[What this task involves] Could you restate word for word every line of the records below, from the first one to the one holding "Theorem main_defined_for_short_paths"?

Provided data START

(** [main] opens the input itself before it calls the conversion, so the
    conversion's own "Cannot open QOA file" diagnostic never ends a run of
    the tool. *)
Theorem main_never_reports_open_failure
    (argv0 : string) (args : list string) (w w' : world) (status : Z)
    (path : string) :
  main pf qoa_decode argv0 args w = Some (w', status) ->
  stderr w' <> stderr w ++ ["Error: Cannot open QOA file: " +:+ path +:+ nl].
Proof.
  assert (Hsame : forall (l : list string) m, l <> l ++ [m]).
  { intros l m H. apply (f_equal length) in H. rewrite length_app in H.
    simpl in H. lia. }
  assert (Hother : forall (l : list string) m m', m <> m' -> l ++ [m] <> l ++ [m']).
  { intros l m m' Hne H. apply app_inv_head in H. congruence. }
  unfold main. destruct args as [|input rest].
  { intros [= <- <-]. apply Hsame. }
  destruct (fopen_rb pf w input) as [d|] eqn:Hin.
  2: { intros [= <- <-]. apply Hother, diagnostic_not_open_1. }
  destruct (match rest with
            | [] => derive_wav_path input
            | output :: _ => strcpy_at "" 0 output
            end) as [wav_path|]; cbn [mbind option_bind]; [|discriminate].
  intros [= H]. pose proof (convert_outcome input wav_path w) as Ho.
  cbv zeta in Ho. rewrite H in Ho. cbn [fst snd] in Ho.
  destruct Ho as [[_ ->]|(_ & _ & [[Hn _]|[-> | ->]])].
  - apply Hsame.
  - congruence.
  - apply Hother, diagnostic_not_open_2.
  - apply Hother, diagnostic_not_open_3.
Qed.

(** With every path argument of at most 507 characters no copy overruns
    [wav_path]: the run is defined. *)
Theorem main_defined_for_short_paths
    (argv0 : string) (args : list string) (w : world) :
  Forall (fun s => (String.length s <= 507)%nat) args ->
  is_Some (main pf qoa_decode argv0 args w).
Proof.
  intros Hargs. unfold main. destruct args as [|input rest]; [eauto|].
  destruct (fopen_rb pf w input) as [d|]; [|eauto].
  apply Forall_cons in Hargs as [Hinput Hrest].
  destruct rest as [|output rest'].
  - destruct (derive_wav_path_short input Hinput) as [wav_path ->]. cbn. eauto.
  - apply Forall_cons in Hrest as [Houtput _].
    rewrite strcpy_fits by (unfold WAV_PATH_SIZE; lia). cbn. eauto.
Qed.


End Tool.

Lemma main_releases_everything_on_track :
  let t := [ Acquire TestStream; Release TestStream;
             Acquire QoaStream; Access QoaStream; Acquire QoaData;
             Access QoaStream; Access QoaData; Release QoaStream;
             Access QoaData; Acquire SampleData; Release QoaData;
             Acquire WavStream; Access WavStream; Access SampleData;
             Access WavStream; Release WavStream; Release SampleData ] in
  main_traced little_endian_host stub_decode (fun _ => true) "qoa2wav"
    ["track.qoa"] studio
  = Some ((convert_qoa_to_wav little_endian_host stub_decode "track.qoa"
             "track.wav" studio), t)
  /\ discipline [] t = Some [].
Proof.
  assert (Hrun : main_traced little_endian_host stub_decode (fun _ => true)
                   "qoa2wav" ["track.qoa"] studio
                 = Some ((convert_qoa_to_wav little_endian_host stub_decode
                            "track.qoa" "track.wav" studio),
                         [ Acquire TestStream; Release TestStream;
                           Acquire QoaStream; Access QoaStream; Acquire QoaData;
                           Access QoaStream; Access QoaData; Release QoaStream;
                           Access QoaData; Acquire SampleData; Release QoaData;
                           Acquire WavStream; Access WavStream;
                           Access SampleData; Access WavStream;
                           Release WavStream; Release SampleData ]))
    by (vm_compute; reflexivity).
  split; [exact Hrun|].
  exact (proj1 (proj2 (main_releases_everything little_endian_host stub_decode
                         (fun _ => true) "qoa2wav" ["track.qoa"] studio _
                         (fun _ => eq_refl) Hrun))).
Defined.

Lemma main_exit_status_on_broken_input :
  (1 = 0 /\ stderr (eprintf ("Error: Failed to decode QOA file" +:+ nl) studio)
            = stderr studio)
  \/ (1 = 1 /\ files (eprintf ("Error: Failed to decode QOA file" +:+ nl) studio)
               = files studio).
Proof.
  apply (main_exit_status little_endian_host stub_decode "qoa2wav"
           ["broken.qoa"; "out.wav"] studio).
  reflexivity.
Defined.

Lemma main_decode_failure_is_not_open_failure :
  main little_endian_host stub_decode "qoa2wav" ["broken.qoa"] studio
  = Some (eprintf ("Error: Failed to decode QOA file" +:+ nl) studio, 1)
  /\ stderr (eprintf ("Error: Failed to decode QOA file" +:+ nl) studio)
     <> stderr studio
        ++ ["Error: Cannot open QOA file: " +:+ "broken.qoa" +:+ nl].
Proof.
  split; [reflexivity|].
  apply (main_never_reports_open_failure little_endian_host stub_decode
           "qoa2wav" ["broken.qoa"] studio _ 1 "broken.qoa").
  reflexivity.
Defined.

Lemma main_defined_on_track :
  is_Some (main big_endian_host stub_decode "qoa2wav" ["track.qoa"; "out.wav"]
             studio).
Proof.
  apply (main_defined_for_short_paths big_endian_host stub_decode "qoa2wav"
           ["track.qoa"; "out.wav"] studio).
  repeat constructor; simpl; lia.
Defined.

(** * flame9.py: the ASCII fire animation

    A shallow embedding of [src/flame9.py] (heat buffer, heat injection,
    diffusion pass, glyph and colour selection, frame loop and shutdown)
    together with the properties of its specification. *)

From Stdlib Require Import ZArith Lia Bool String Ascii DecimalString DecimalNat.
From stdpp Require Import base list list_numbers.

Local Open Scope Z_scope.

(** ** Python's binary64 arithmetic

    The program mixes integers and floats: [int(width / 9)],
    [int(random.random() * width + width * (height - 1))],
    [int((...) / 4)] and [int(i / width)].  A float is modelled by an
    integer mantissa and a binary exponent; every operation computes the
    exact rational result and rounds it to 53 significant bits, ties to
    even, as IEEE 754 binary64 does ([int / int] in Python is the
    correctly rounded quotient of the two integers, and an integer
    operand of [*] or [+] is first converted with [float]).  The
    exponent range is not bounded: binary64 agrees with the model for
    results whose magnitude lies in [2^-1022, 2^1024) (or is zero), which
    covers every value this program computes on a terminal of fewer than
    2^53 cells. *)

Module F64.

Record float := mk { mant : Z; expo : Z }.

(** [mant * 2^expo] as the fraction [num / den]. *)
Definition pn (s : Z) : Z := 2 ^ Z.max 0 (- s).
Definition pd (s : Z) : Z := 2 ^ Z.max 0 s.
Definition num (f : float) : Z := mant f * pd (expo f).
Definition den (f : float) : Z := pn (expo f).

(** Nearest integer to [N / D], ties to even ([0 <= N], [0 < D]). *)
Definition nearest_even (N D : Z) : Z :=
  let q := N / D in
  let r := N mod D in
  if 2 * r <? D then q
  else if D <? 2 * r then q + 1
  else if Z.even q then q else q + 1.
Lemma accumulated_set_never_shrinks_witness :
  kept [mkItem "0" "Blueprint"; mkItem "1" "Blueprint"; mkItem "2" "Blueprint"]
       [mkItem "0" "Blueprint"; mkItem "1" "Blueprint"; mkItem "2" "Blueprint";
        mkItem "3" "Blueprint"; mkItem "4" "Blueprint"; mkItem "5" "Blueprint"].
Proof.
  destruct (at_page fresh_env 2 world0) as [[st w]|] eqn:Hat;
    [|vm_compute in Hat; discriminate].
  destruct (at_page fresh_env 3 world0) as [[st' w']|] eqn:Hat';
    [|vm_compute in Hat'; discriminate].
  assert (Hle : 2 <= 3) by lia.
  pose proof (proj1 (@accumulated_set_never_shrinks fresh_env world0 2 st w Hat)
                    3 st' w' Hle Hat') as H.
  vm_compute in Hat, Hat'. inversion Hat; inversion Hat'; subst. exact H.
Defined.

Lemma first_seen_wins_witness :
  exists st' w',
    at_page collide_env 2 world0 = Some (st', w') /\
    row_of "JTMAB3FV1RD000001" (df st') = Some car_a /\
    In car_a (df st') /\ ~ In car_a_central (df st').
Proof.
  destruct (page_fetched collide_env 1 world0) as [pr|] eqn:Hpf;
    [|vm_compute in Hpf; discriminate].
  assert (Hpr : after_west pr = [car_a] /\ after_central pr = [car_a; car_a_central]
                /\ df (head pr) = []).
  { vm_compute in Hpf. inversion Hpf; subst. simpl. auto. }
  destruct Hpr as (Hw & Hc & Hd).
  destruct (first_seen_wins Hpf) as (_ & _ & _ & H).
  destruct (H [car_a] [car_a_central] "JTMAB3FV1RD000001"%string car_a
              car_a_central) as [Hnext _].
  - now rewrite Hw, Hd.
  - now rewrite Hc, Hw.
  - now rewrite Hd.
  - reflexivity.
  - simpl. auto.
  - reflexivity.
  - discriminate.
  - exact Hnext.
Defined.

Lemma model_checked_before_crawl_witness :
  update_vehicles 41 (example_env (Some []) (fun _ => 0%Z)
                                  (fun _ => rows_response [])) world0
  = (Raise (SystemExit "Set the MODEL environment variable first"), world0) /\
  exists q w', get_vehicles_query stale_env (Keyword "central") world0 = (Ok q, w').
Proof.
  split.
  - apply (proj1 (model_checked_before_crawl _ 41 world0)). now right.
  - apply (proj2 (proj2 (model_checked_before_crawl stale_env 41 world0))
                 (lit "RAV4") example_template (Keyword "central"));
      [reflexivity | reflexivity | simpl; auto].
Defined.

Lemma render_west_rav4_witness :
  exists q w',
    get_vehicles_query stale_env (Keyword "west") world0 = (Ok q, w') /\
    str_in (lit "84101") q = true /\
    str_in (lit "RAV4") q = true /\
    str_in ZIPCODE q = false /\
    str_in MODELCODE q = false /\
    str_in DISTANCEMILES q = false /\
    str_in LEADIDUUID q = false /\
    (str_in PAGENUMBER example_template = true -> str_in PAGENUMBER q = true).
Proof.
  apply (@render_west_rav4 stale_env world0 example_template); reflexivity.
Defined.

Provided data END

[Result of this exercise]
(** [main] opens the input itself before it calls the conversion, so the
    conversion's own "Cannot open QOA file" diagnostic never ends a run of
    the tool. *)
Theorem main_never_reports_open_failure
    (argv0 : string) (args : list string) (w w' : world) (status : Z)
    (path : string) :
  main pf qoa_decode argv0 args w = Some (w', status) ->
  stderr w' <> stderr w ++ ["Error: Cannot open QOA file: " +:+ path +:+ nl].
Proof.
  assert (Hsame : forall (l : list string) m, l <> l ++ [m]).
  { intros l m H. apply (f_equal length) in H. rewrite length_app in H.
    simpl in H. lia. }
  assert (Hother : forall (l : list string) m m', m <> m' -> l ++ [m] <> l ++ [m']).
  { intros l m m' Hne H. apply app_inv_head in H. congruence. }
  unfold main. destruct args as [|input rest].
  { intros [= <- <-]. apply Hsame. }
  destruct (fopen_rb pf w input) as [d|] eqn:Hin.
  2: { intros [= <- <-]. apply Hother, diagnostic_not_open_1. }
  destruct (match rest with
            | [] => derive_wav_path input
            | output :: _ => strcpy_at "" 0 output
            end) as [wav_path|]; cbn [mbind option_bind]; [|discriminate].
  intros [= H]. pose proof (convert_outcome input wav_path w) as Ho.
  cbv zeta in Ho. rewrite H in Ho. cbn [fst snd] in Ho.
  destruct Ho as [[_ ->]|(_ & _ & [[Hn _]|[-> | ->]])].
  - apply Hsame.
  - congruence.
  - apply Hother, diagnostic_not_open_2.
  - apply Hother, diagnostic_not_open_3.
Qed.

(** With every path argument of at most 507 characters no copy overruns
    [wav_path]: the run is defined. *)
Theorem main_defined_for_short_paths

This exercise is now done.